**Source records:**
|---|
(* ===== verification/SchedRun.v ===== *)
(** * kernel/scheduler.c: histories

    The requests of the running task, and what it does by itself: words on its own stack, its FPU.  Every
    history of them stays in the invariant.

    Then the first task. *)

From stdpp Require Import gmap.
From S2P Require Import PagingSpace PagingMap Prelude CString Heap Allocator Elf Manifest AppProcess Paging PagingTree PagingKernel PagingGuard PagingClaims Scheduler SchedRing SchedInv SchedSpawn SchedSafe.

Inductive request :=
| Spawn (name : option (list Z)) (entry_point : Z)
| SpawnRaw (entry_point : Z)
| SpawnUser (name : option (list Z)) (space entry_point stack_top process capabilities : Z)
| SetName (name : option (list Z))
| Terminate (id : Z)
| TerminateApp (process : Z)
| Yield (frame : call_frame) (saved_rflags : Z)
| Tick (frame : call_frame) (saved_rflags : Z)
| ExitUser (code : Z) (frame : call_frame) (saved_rflags : Z)
| FaultUser (record : app_fault_record) (frame : call_frame) (saved_rflags : Z)
| ExitTask (frame : call_frame) (saved_rflags : Z)
| Bootstrap (frame : call_frame) (saved_rflags : Z)
| Compute (stores : list (Z * Z)) (image : list Z).

(** Stores of the running task, the last one first. *)
Definition store_words (stores : list (Z * Z)) (wd : gmap Z Z) : gmap Z Z := foldr (fun st m => <[st.1 := st.2]> m) wd stores.

Section Run.
Context {A : Type} `{Allocator A} (addresses : table_addresses) (symbols : symbols).

Definition run_request (r : request) : KM (scheduler A) control :=
  match r with
  | Spawn name entry_point => spawn_named_task symbols name entry_point;; mret Returned
  | SpawnRaw entry_point => spawn_user_task entry_point;; mret Returned
  | SpawnUser name space entry_point stack_top process capabilities =>
      scheduler_spawn_user_process symbols name space entry_point stack_top process capabilities;; mret Returned
  | SetName name => scheduler_set_current_name name;; mret Returned
  | Terminate id => scheduler_terminate_task addresses id;; mret Returned
  | TerminateApp process => scheduler_terminate_app_process addresses process;; mret Returned
  | Yield frame saved_rflags => schedule addresses symbols frame saved_rflags
  | Tick frame saved_rflags => scheduler_timer_tick addresses symbols frame saved_rflags
  | ExitUser code frame saved_rflags => scheduler_exit_current_user addresses symbols code frame saved_rflags
  | FaultUser record frame saved_rflags => scheduler_fault_current_user addresses symbols record frame saved_rflags
  | ExitTask frame saved_rflags => exit_current_task addresses symbols frame saved_rflags
  | Bootstrap frame saved_rflags => user_task_bootstrap addresses symbols frame saved_rflags
  | Compute stores image =>
      kmod (fun s => set_words (store_words stores (words s)) (set_cpu_registers (set_fpu image (cpu_registers s)) s));; mret Returned
  end.

(** The request, and what the task that runs next has left to do of its own call of [schedule]. *)
Definition run (r : request) : KM (scheduler A) control := c ← run_request r; resume addresses symbols c.

Fixpoint run_all (rs : list request) : KM (scheduler A) unit :=
  match rs with
  | [] => mret tt
  | r :: rs => run r;; run_all rs
  end.

End Run.

Section RunSpec.
Context {A : Type} `{AllocatorLaws A} (addresses : table_addresses) (symbols : symbols) (first_byte last_byte : Z).
Context (Hsym : symbols_ok symbols) (rest : list (Z * Z)).

Abbreviation sched_inv := (sched_inv addresses symbols first_byte last_byte).
Abbreviation kernel_part := (kernel_part addresses first_byte last_byte).
Abbreviation step := (step addresses symbols first_byte last_byte rest).
Implicit Types (s : scheduler A) (l : ring) (w : list live).

(** What the running task [t] and its callers keep to: a call leaves room on its stack, a user task gets an
    address space of its own, stores are to its own stack above the canary. *)
Definition request_ok l w (t : Task) (r : request) : Prop :=
  match r with
  | Yield frame _ | Tick frame _ | ExitUser _ frame _ | FaultUser _ frame _ | ExitTask frame _ | Bootstrap frame _ => call_ok t frame
  | SpawnUser _ space _ _ _ _ =>
      space = NULL \/ (space ∈ live_self <$> w /\ forall y, y ∈ l -> is_user y.2 = true -> address_space y.2 <> space)
  | Compute stores _ => Forall (fun st => kernel_stack_canary t + 64 <= st.1 < kernel_stack_top t) stores
  | _ => True
  end.

(** When the machine may halt: the last ready task ends, or a task that is no user task asks for the end of one. *)
Definition may_halt l (c : Z) (t : Task) (r : request) : Prop :=
  match r with
  | ExitUser _ _ _ | FaultUser _ _ _ => is_user t = false \/ turns c l = []
  | ExitTask _ _ | Bootstrap _ _ => turns c l = []
  | _ => False
  end.

Definition is_compute (r : request) : bool := match r with Compute _ _ => true | _ => false end.

(** A [step], but for the FPU of a task that computes. *)
Record moved (r : request) (c : Z) s l w s' l' w' : Prop := {
  mv_inv : sched_inv s' l' w' rest;
  mv_ready : ready_now s' l';
  mv_same : forall p t p' t', (p, t) ∈ l -> (p', t') ∈ l' -> task_id t' = task_id t ->
    p' = p /\ body t' = body t /\ (g_fpu_context_enabled s = true -> p <> c \/ is_compute r = false -> fpu_of s' p t' = fpu_of s p t) /\
    (p <> c -> rsp t' = rsp t /\ stack_same (words s) (words s') t);
  mv_origin : forall p' t', (p', t') ∈ l' -> (exists t, (p', t) ∈ l /\ task_id t = task_id t') \/ (g_next_pid s <> 0 /\ g_next_pid s <= task_id t');
  mv_config : (g_fpu_context_enabled s', g_initial_fpu_state s') = (g_fpu_context_enabled s, g_initial_fpu_state s);
  mv_pid : (g_next_pid s = 0 -> g_next_pid s' = 0) /\ (g_next_pid s' = 0 \/ g_next_pid s <= g_next_pid s');
}.
Lemma with_entry_inv c m bytes plan :
  catalog_inv c -> manifest_wf m -> bytes_ok bytes -> acceptable c m bytes plan ->
  catalog_inv (with_entry c (CatalogEntry m plan (Some bytes) (Z.of_nat (length bytes)))).
Proof.
  intros Hc Wm Hb (Vm & Hne & Hlt & Hi & Nid & Nex). pose proof Hc as [H1 H2 H3 H4 H5]. pose proof (registry_count c Hc) as Hrc.
  assert (Hd : find_duplicate m (registered (app_registry c)) = None).
  { apply (find_duplicate_None m _ Vm); [by destruct H3 as (_ & _ & ? & _)|by apply registry_valid|]. rewrite !registered_names by done. done. }
  assert (Hlt' : (g_registry_count (app_registry c) < APP_REGISTRY_CAPACITY)%nat) by (rewrite Hrc; exact Hlt).
  constructor.
  - unfold with_entry. cbn [g_catalog]. by rewrite length_insert.
  - unfold with_entry. cbn [g_catalog_count]. lia.
  - unfold with_entry. cbn [app_registry manifest]. by apply registry_inv_insert.
  - rewrite with_entry_installed by done. unfold with_entry. cbn [app_registry manifest]. rewrite registered_insert by done.
    by rewrite H4, map_app.
  - rewrite with_entry_installed by done. apply Forall_app. split; [done|]. apply Forall_singleton. exists bytes.
    constructor; cbn [image image_size image_plan manifest]; [done|done| |done|done|by apply validate_ok].
    destruct bytes; [done|]. cbn [length]. lia.
Qed.
(** C9: a task that gives up the processor finds everything as it left it.  Whatever other tasks do in between,
    as long as the task exists its stack pointer is the one of its call, its stack holds RBX, RBP, R12 to R15, the
    flags and the return address of the call and below them the words it had, and the FPU, when the task runs again,
    has the registers it had. *)
Theorem suspended_context_preserved frame saved_rflags s s1 s2 p t q u ctl :
  reachable s -> p = g_current_task s -> tasks s !! p = Some t -> call_ok t frame ->
  run addresses symbols (Yield frame saved_rflags) s = Some (Done ctl, s1) -> g_current_task s1 <> p ->
  rtc (elsewhere p) s1 s2 -> tasks s2 !! q = Some u -> task_id u = task_id t ->
  q = p /\ rsp u = frame_sp frame - 56 /\
  (forall i v, (rev (saved_rflags :: callee_saved frame) ++ [schedule_return symbols]) !! i = Some v -> words s2 !! (rsp u + 8 * Z.of_nat i) = Some v) /\
  (forall a, frame_sp frame + 8 <= a < kernel_stack_top t -> words s2 !! a = words s !! a) /\
  (g_fpu_context_enabled s = true ->
     (if q =? g_current_task s2 then fpu (cpu_registers s2) else fpu_state u) = fpu (cpu_registers s)).
Proof.
  intros Hs Ep Ht Hcall Hrun Hne Haway Hu Eid. destruct (reachable_sound addresses symbols first_byte last_byte Hsym rest c Hcat s Hs) as (l & w & Hl).
  destruct (task_in _ _ _ _ _ Hl Ht) as (n & t0 & Ht0 & ->). pose proof Hl as [Hinv Hnow Htab].
  assert (Hr : task_state t0 = TASK_READY) by (rewrite Ep in Ht; by apply (current_ready _ _ _ _ Hl) in Ht).
  assert (Hcall0 : call_ok t0 frame) by (by destruct Hcall; constructor).
  pose proof (yield_suspends addresses symbols first_byte last_byte Hsym rest frame saved_rflags p t0 s l w Hinv Ht0 Ep Hr Hcall0) as Hy.
  unfold kwp in Hy. rewrite Hrun in Hy. destruct Hy as [?|(l1 & w1 & u1 & Hinv1 & Hr1 & Hu1 & Hsu)]; [done|].
  assert (Htab1 : table_inv (processes s1)).
  { destruct (table_kept (A := A)) as [Hk1 Hk2]. by apply (keeps_run addresses symbols (fun s => table_inv (processes s)) Hk1 Hk2 (Yield frame saved_rflags) s (Done ctl)). }
  assert (Hs1 : sound s1 l1 w1) by (by constructor).
  destruct (elsewhere_context addresses symbols first_byte last_byte Hsym rest c Hcat p u1 s1 s2 l1 w1 Hs1 Hu1 Haway) as (l2 & w2 & Hs2 & [K1 K2 K3]).
  destruct (task_in _ _ _ _ _ Hs2 Hu) as (k & u0 & Hu0 & ->). destruct Hsu as [[B1 _] E1 E2 E3 E4 [E5 E6]]. pose proof (body_eq _ _ B1) as (F0 & _ & F1 & F2 & _).
  destruct (K1 q u0 Hu0) as (-> & Eb & Er & Hw & Hf); [cbn in *; congruence|]. cbn [rsp set_next fpu_state kernel_stack_top] in *.
  destruct (task_facts _ _ _ _ _ _ _ _ _ _ Hinv Ht0) as [T1 _ _ _ _]. destruct (stack_bounds _ _ Hsym T1) as (_ & _ & Hcan & Hb). cbn [snd] in *.
  destruct Hcall0 as [C1 C2 C3].
  split; [done|]. split; [congruence|]. split; [|split].
  - intros i v Hi. rewrite Er, Hw; [by apply E2|]. rewrite F1, F2, E1. apply lookup_lt_Some in Hi. rewrite length_app, length_rev in Hi. cbn in Hi. lia.
  - intros a Ha. rewrite Hw by (rewrite F1, F2; lia). apply E3; lia.
  - intros He. rewrite <- (E4 He). specialize (Hf ltac:(congruence)). unfold fpu_of in Hf. rewrite Hf.
    rewrite (proj2 (Z.eqb_neq _ _)) by congruence. done.
Qed.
|---|
**About this task:** Beginning with the line that holds "destruct Hcall0 as [C1 C2 C3].", copy the entries exactly to their last line, and leave out every earlier line.

**Task output:**
  destruct Hcall0 as [C1 C2 C3].
  split; [done|]. split; [congruence|]. split; [|split].
  - intros i v Hi. rewrite Er, Hw; [by apply E2|]. rewrite F1, F2, E1. apply lookup_lt_Some in Hi. rewrite length_app, length_rev in Hi. cbn in Hi. lia.
  - intros a Ha. rewrite Hw by (rewrite F1, F2; lia). apply E3; lia.
  - intros He. rewrite <- (E4 He). specialize (Hf ltac:(congruence)). unfold fpu_of in Hf. rewrite Hf.
    rewrite (proj2 (Z.eqb_neq _ _)) by congruence. done.
Qed.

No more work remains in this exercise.